Note how many lines of the data below hold the word "srange", then give that number with no other text.

[[ MATERIAL TO PROCESS, beginning ]]

(* ===== verification/ISARefinement.v ===== *)
(** * The handlers against the reference semantics

    For every instruction, the operands for which the handler is defined and
    agrees with [ISA.execute] ([agrees], [agrees_imm], [conforms]), the proof
    that it does, and the operands on which it does not. *)
From S2P Require Import Prelude Instruction Execute ISA.

(** ** Lemmas on widths *)

Lemma swrap_cong w x y : 0 < w → wrap w x = wrap w y → swrap w x = swrap w y.
Proof.
  intros Hw H. rewrite <-(swrap_wrap w w x), <-(swrap_wrap w w y) by lia. by rewrite H.
Qed.

Lemma swrap_swrap w v x : 0 < w ≤ v → swrap w (swrap v x) = swrap w x.
Proof. intros. apply swrap_cong; [lia|]. apply wrap_swrap. lia. Qed.

Lemma wrap_add w x y x' y' : wrap w x = wrap w x' → wrap w y = wrap w y' →
  wrap w (x + y) = wrap w (x' + y').
Proof. unfold wrap. intros Hx Hy. by rewrite Zplus_mod, Hx, Hy, <-Zplus_mod. Qed.

Lemma wrap_sub w x y x' y' : wrap w x = wrap w x' → wrap w y = wrap w y' →
  wrap w (x - y) = wrap w (x' - y').
Proof. unfold wrap. intros Hx Hy. by rewrite Zminus_mod, Hx, Hy, <-Zminus_mod. Qed.

Lemma wrap_mul w x y x' y' : wrap w x = wrap w x' → wrap w y = wrap w y' →
  wrap w (x * y) = wrap w (x' * y').
Proof. unfold wrap. intros Hx Hy. by rewrite Zmult_mod, Hx, Hy, <-Zmult_mod. Qed.

(** The conversions drop out below a conversion to the same width. *)
Lemma wrap_swrap_same w x : 0 < w → wrap w (swrap w x) = wrap w x.
Proof. intros. apply wrap_swrap. lia. Qed.

Lemma signed_Ok w x : srange w x → signed w x = Ok x.
Proof. intros. unfold signed. by rewrite decide_True. Qed.

Lemma shl_Ok w x n : 0 ≤ n < w → shl w x n = Ok (wrap w (Z.shiftl x n)).
Proof. intros. unfold shl. by rewrite (proj2 (shift_ok_spec w n)). Qed.

Lemma shr_Ok w x n : 0 ≤ n < w → shr w x n = Ok (Z.shiftr x n).
Proof. intros. unfold shr. by rewrite (proj2 (shift_ok_spec w n)). Qed.

Lemma sdiv_Ok w x y : y ≠ 0 → srange w (Z.quot x y) → sdiv w x y = Ok (Z.quot x y).
Proof.
  intros Hy Hr. unfold sdiv. destruct (Z.eqb_spec y 0); [done|]. by apply signed_Ok.
Qed.

Lemma srem_Ok w x y : y ≠ 0 → srange w (Z.quot x y) → srem w x y = Ok (Z.rem x y).
Proof.
  intros Hy Hr. unfold srem. destruct (Z.eqb_spec y 0); [done|]. by rewrite decide_True.
Qed.

(** A quotient of [w]-bit integers fits unless it is [-2^(w-1) / -1]. *)
Lemma quot_range w x y : 0 < w → srange w x → srange w y → y ≠ 0 →
  ¬ (x = - 2 ^ (w - 1) ∧ y = -1) → srange w (Z.quot x y).
Proof.
  unfold srange. intros Hw Hx Hy Hne Hno.
  pose proof (pow2_pos (w - 1) ltac:(lia)).
  assert (Z.abs (Z.quot x y) ≤ Z.abs x) as Hle.
  { rewrite <-Z.quot_abs by done. apply Z.quot_le_upper_bound; nia. }
  destruct (Z.eq_dec (Z.quot x y) (2 ^ (w - 1))) as [He|]; [|lia].
  exfalso. pose proof (Z.quot_rem' x y). pose proof (Z.rem_bound_abs x y Hne).
  nia.
Qed.

Lemma low32 x : Z.land x 0xFFFFFFFF = u32 x.
Proof. change 0xFFFFFFFF with (Z.ones 32). apply Z.land_ones. lia. Qed.

(** The signed readings of 0, of the largest and of the middle value. *)
Lemma swrap_cases w x : 0 < w → urange w x →
  (swrap w x = 0 ↔ x = 0) ∧ (swrap w x = -1 ↔ x = 2 ^ w - 1) ∧
  (swrap w x = - 2 ^ (w - 1) ↔ x = 2 ^ (w - 1)).
Proof.
  intros Hw Hx. rewrite swrap_urange by done. destruct Hx.
  assert (2 ^ w = 2 * 2 ^ (w - 1)).
  { replace w with (Z.succ (w - 1)) at 1 by lia. rewrite Z.pow_succ_r; lia. }
  pose proof (pow2_pos (w - 1) ltac:(lia)). destruct (Z.ltb_spec x (2 ^ (w - 1))); lia.
Qed.

Lemma shiftr_bound x k n : 0 ≤ k → 0 ≤ x < n → 0 ≤ Z.shiftr x k < n.
Proof.
  intros. rewrite Z.shiftr_div_pow2 by done. pose proof (pow2_pos k ltac:(lia)). split.
  - apply Z.div_pos; lia.
  - apply Z.le_lt_trans with x; [|lia]. apply Z.div_le_upper_bound; nia.
Qed.

Lemma sext32_small v : 0 ≤ v < 2 ^ 31 → sext32 v = v.
Proof.
  intros. unfold sext32. rewrite swrap_small, wrap_small by (unfold srange, urange; lia). done.
Qed.

Lemma wrap_shiftl w x k : 0 ≤ w → 0 ≤ k → wrap w (Z.shiftl (wrap w x) k) = wrap w (Z.shiftl x k).
Proof.
  intros. rewrite !Z.shiftl_mul_pow2 by done. apply wrap_mul; [|done]. apply wrap_wrap. lia.
Qed.

Lemma lxor_low a b : a / 2 ^ 32 = b / 2 ^ 32 → Z.lxor (u32 a) (u32 b) = Z.lxor a b.
Proof.
  intros H. apply Z.bits_inj'. intros k Hk. unfold wrap. rewrite !Z.lxor_spec.
  destruct (Z.lt_ge_cases k 32); [by rewrite !Z.mod_pow2_bits_low by lia|].
  rewrite !Z.mod_pow2_bits_high by lia. replace k with ((k - 32) + 32) by lia.
  rewrite <-!Z.div_pow2_bits by lia. rewrite H. by destruct (Z.testbit _ _).
Qed.

Lemma bits_testbit x lo n k : 0 ≤ lo → 0 ≤ n → 0 ≤ k →
  Z.testbit (bits x lo n) k = (k <? n) && Z.testbit x (k + lo).
Proof.
  intros. unfold bits. rewrite Z.land_spec, Z.shiftr_spec, Z.testbit_ones_nonneg by lia.
  apply andb_comm.
Qed.

(** A field of a field. *)
Lemma bits_bits x lo n lo' n' : 0 ≤ lo → 0 ≤ lo' → 0 ≤ n' → lo' + n' ≤ n →
  bits (bits x lo n) lo' n' = bits x (lo + lo') n'.
Proof.
  intros. apply Z.bits_inj'. intros k Hk. rewrite !bits_testbit by lia.
  destruct (Z.ltb_spec k n'); [|done]. rewrite (proj2 (Z.ltb_lt (k + lo') n)) by lia.
  simpl. f_equal. lia.
Qed.

(** A property of all [w]-bit values, by evaluation. *)
Lemma exhaustive (w : nat) (f : Z → bool) :
  forallb (λ k, f (Z.of_nat k)) (seq 0 (Nat.pow 2 w)) = true →
  ∀ v, urange (Z.of_nat w) v → f v = true.
Proof.
  intros H v [? Hv]. rewrite forallb_forall in H. rewrite <-(Z2Nat.id v) by done.
  apply H, in_seq. rewrite <-(Nat2Z.id (0 + 2 ^ w)). split; [lia|].
  apply Z2Nat.inj_lt; [done|lia|]. rewrite Nat.add_0_l, Nat2Z.inj_pow. done.
Qed.

(** ** Register-register instructions *)

(** The handler that the dispatch functions choose for an operation. *)
Definition rr_handler (op : alu_op) (x : stage_reg_x) : Z → Z → stage_reg_m → hresult :=
  match op with
  | ADD => riscv_add x | SUB => riscv_sub x | SLL => riscv_sll x | SLT => riscv_slt x
  | SLTU => riscv_sltu x | XOR => riscv_xor x | SRL => riscv_srl x | SRA => riscv_sra x
  | OR => riscv_or x | AND => riscv_and x
  | MUL => riscv_mul x | MULH => riscv_mulh x | MULHSU => riscv_mulhsu x
  | MULHU => riscv_mulhu x | DIV => riscv_div x | DIVU => riscv_divu x
  | REM => riscv_rem x | REMU => riscv_remu x
  | ADDW => riscv_addw x | SUBW => riscv_subw x | SLLW => riscv_sllw x
  | SRLW => riscv_srlw x | SRAW => riscv_sraw x | MULW => riscv_mulw x
  | DIVW => riscv_divw x | DIVUW => riscv_divuw x | REMW => riscv_remw x
  | REMUW => riscv_remuw x
  end.

Lemma arithmetic2_dispatch_spec x pc i m :
  riscv_arithmetic2_dispatch x pc i m
  = match decode_op (funct3 i) (funct7 i) with
    | Some op => rr_handler op x pc i m
    | None => riscv_illegal_instruction pc i m
    end.
Proof.
  unfold riscv_arithmetic2_dispatch, decode_op.
  generalize (funct3 i), (funct7 i). intros f3 f7.
  destruct (decide (f7 = 0)) as [->|]; [repeat case_match; done|].
  destruct (decide (f7 = 1)) as [->|]; [repeat case_match; done|].
  destruct (decide (f7 = 0x20)) as [->|]; [repeat case_match; done|].
  repeat case_match; done.
Qed.

Lemma arithmetic2_64_dispatch_spec x pc i m :
  riscv_arithmetic2_64_dispatch x pc i m
  = match decode_op32 (funct3 i) (funct7 i) with
    | Some op => rr_handler op x pc i m
    | None => riscv_illegal_instruction pc i m
    end.
Proof.
  unfold riscv_arithmetic2_64_dispatch, decode_op32.
  generalize (funct3 i), (funct7 i). intros f3 f7.
  destruct (decide (f7 = 0)) as [->|]; [repeat case_match; done|].
  destruct (decide (f7 = 1)) as [->|]; [repeat case_match; done|].
  destruct (decide (f7 = 0x20)) as [->|]; [repeat case_match; done|].
  repeat case_match; done.
Qed.

(** The one signed quotient of 64 bits that overflows, and of 32 bits. *)
Definition overflows (a b : Z) : Prop := a = 2 ^ 63 ∧ b = 2 ^ 64 - 1.
Definition overflows32 (a b : Z) : Prop := u32 a = 2 ^ 31 ∧ u32 b = 2 ^ 32 - 1.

[[ MATERIAL TO PROCESS, end ]]

■ **EXERCISE RESPONSE**: 7